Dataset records
━━━━━━━━━━━━━━━━━━━━

(** The exceptions the embedded code can raise.  [FuelExhausted] is not
    a Python exception: it marks a loop of the model that ran out of
    fuel, and is proved unreachable where it matters. *)
Inductive exn : Set :=
| IndexError
| ValueError
| StructError
| ZeroDivisionError
| FuelExhausted.

Inductive result (A : Type) : Type :=
| Ok (a : A)
| Raise (e : exn).
Arguments Ok {A} a.
Arguments Raise {A} e.

Definition bind {A B} (m : result A) (k : A -> result B) : result B :=
  match m with
  | Ok a => k a
  | Raise e => Raise e
  end.

(** [struct.pack('>B', v)]: one unsigned byte, or [struct.error]. *)
Definition pack_B (v : Z) : result Z :=
  if (0 <=? v) && (v <=? 255) then Ok v else Raise StructError.

(** [bytearray.append(v)]: the byte, or [ValueError]. *)
Definition byte_of_int (v : Z) : result Z :=
  if (0 <=? v) && (v <=? 255) then Ok v else Raise ValueError.

End Py.
Export Py.

Global Instance result_ret : MRet Py.result := fun A a => Py.Ok a.
Global Instance result_bind : MBind Py.result := fun A B k m => Py.bind m k.
Global Instance result_fmap : FMap Py.result :=
  fun A B f m => Py.bind m (fun a => Py.Ok (f a)).

(** ** Run-length compression ([PgsEncoder._rle_compress]) *)

Module Rle.

(** The inner [while i + run < width and line[i + run] == val and
    run < 16383: run += 1].  [budget] is [16383 - run], so the third
    conjunct of the loop condition is [budget <> 0]; the conjuncts are
    evaluated left to right, and [line[i + run]] raises [IndexError]
    on a line shorter than [width]. *)
Fixpoint scan_run (line : list Z) (width i : nat) (val : Z)
         (run budget : nat) : result nat :=
  if (i + run <? width)%nat then
    match line !! (i + run)%nat with
    | None => Raise IndexError
    | Some v =>
        if v =? val then
          match budget with
          | O => Ok run
          | S budget' => scan_run line width i val (S run) budget'
          end
        else Ok run
    end
  else Ok run.

(** The bytes appended for one run of [run] pixels of value [val]. *)
Definition emit_run (val : Z) (run : nat) : result (list Z) :=
  let r := Z.of_nat run in
  if val =? 0 then
    if r <=? 63 then
      b0 ← pack_B 0x00 ; b1 ← pack_B r ; Ok [b0; b1]
    else
      b0 ← pack_B 0x00 ; b1 ← pack_B (Z.lor 0x40 (Z.shiftr r 8)) ;
      Ok [b0; b1; Z.land r 0xFF]
  else
    if r =? 1 then
      b ← byte_of_int val ; Ok [b]
    else if r <=? 63 then
      b0 ← pack_B 0x00 ; b1 ← pack_B (Z.lor 0x80 r) ;
      b2 ← byte_of_int val ; Ok [b0; b1; b2]
    else
      b0 ← pack_B 0x00 ; b1 ← pack_B (Z.lor 0xC0 (Z.shiftr r 8)) ;
      b3 ← byte_of_int val ; Ok [b0; b1; Z.land r 0xFF; b3].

━━━━━━━━━━━━━━━━━━━━

**Exercise:** Could you output every entry above exactly as it stands?

**Exercise answer:**
(** The exceptions the embedded code can raise.  [FuelExhausted] is not
    a Python exception: it marks a loop of the model that ran out of
    fuel, and is proved unreachable where it matters. *)
Inductive exn : Set :=
| IndexError
| ValueError
| StructError
| ZeroDivisionError
| FuelExhausted.

Inductive result (A : Type) : Type :=
| Ok (a : A)
| Raise (e : exn).
Arguments Ok {A} a.
Arguments Raise {A} e.

Definition bind {A B} (m : result A) (k : A -> result B) : result B :=
  match m with
  | Ok a => k a
  | Raise e => Raise e
  end.

(** [struct.pack('>B', v)]: one unsigned byte, or [struct.error]. *)
Definition pack_B (v : Z) : result Z :=
  if (0 <=? v) && (v <=? 255) then Ok v else Raise StructError.

(** [bytearray.append(v)]: the byte, or [ValueError]. *)
Definition byte_of_int (v : Z) : result Z :=
  if (0 <=? v) && (v <=? 255) then Ok v else Raise ValueError.

End Py.
Export Py.

Global Instance result_ret : MRet Py.result := fun A a => Py.Ok a.
Global Instance result_bind : MBind Py.result := fun A B k m => Py.bind m k.
Global Instance result_fmap : FMap Py.result :=
  fun A B f m => Py.bind m (fun a => Py.Ok (f a)).

(** ** Run-length compression ([PgsEncoder._rle_compress]) *)

Module Rle.

(** The inner [while i + run < width and line[i + run] == val and
    run < 16383: run += 1].  [budget] is [16383 - run], so the third
    conjunct of the loop condition is [budget <> 0]; the conjuncts are
    evaluated left to right, and [line[i + run]] raises [IndexError]
    on a line shorter than [width]. *)
Fixpoint scan_run (line : list Z) (width i : nat) (val : Z)
         (run budget : nat) : result nat :=
  if (i + run <? width)%nat then
    match line !! (i + run)%nat with
    | None => Raise IndexError
    | Some v =>
        if v =? val then
          match budget with
          | O => Ok run
          | S budget' => scan_run line width i val (S run) budget'
          end
        else Ok run
    end
  else Ok run.

(** The bytes appended for one run of [run] pixels of value [val]. *)
Definition emit_run (val : Z) (run : nat) : result (list Z) :=
  let r := Z.of_nat run in
  if val =? 0 then
    if r <=? 63 then
      b0 ← pack_B 0x00 ; b1 ← pack_B r ; Ok [b0; b1]
    else
      b0 ← pack_B 0x00 ; b1 ← pack_B (Z.lor 0x40 (Z.shiftr r 8)) ;
      Ok [b0; b1; Z.land r 0xFF]
  else
    if r =? 1 then
      b ← byte_of_int val ; Ok [b]
    else if r <=? 63 then
      b0 ← pack_B 0x00 ; b1 ← pack_B (Z.lor 0x80 r) ;
      b2 ← byte_of_int val ; Ok [b0; b1; b2]
    else
      b0 ← pack_B 0x00 ; b1 ← pack_B (Z.lor 0xC0 (Z.shiftr r 8)) ;
      b3 ← byte_of_int val ; Ok [b0; b1; Z.land r 0xFF; b3].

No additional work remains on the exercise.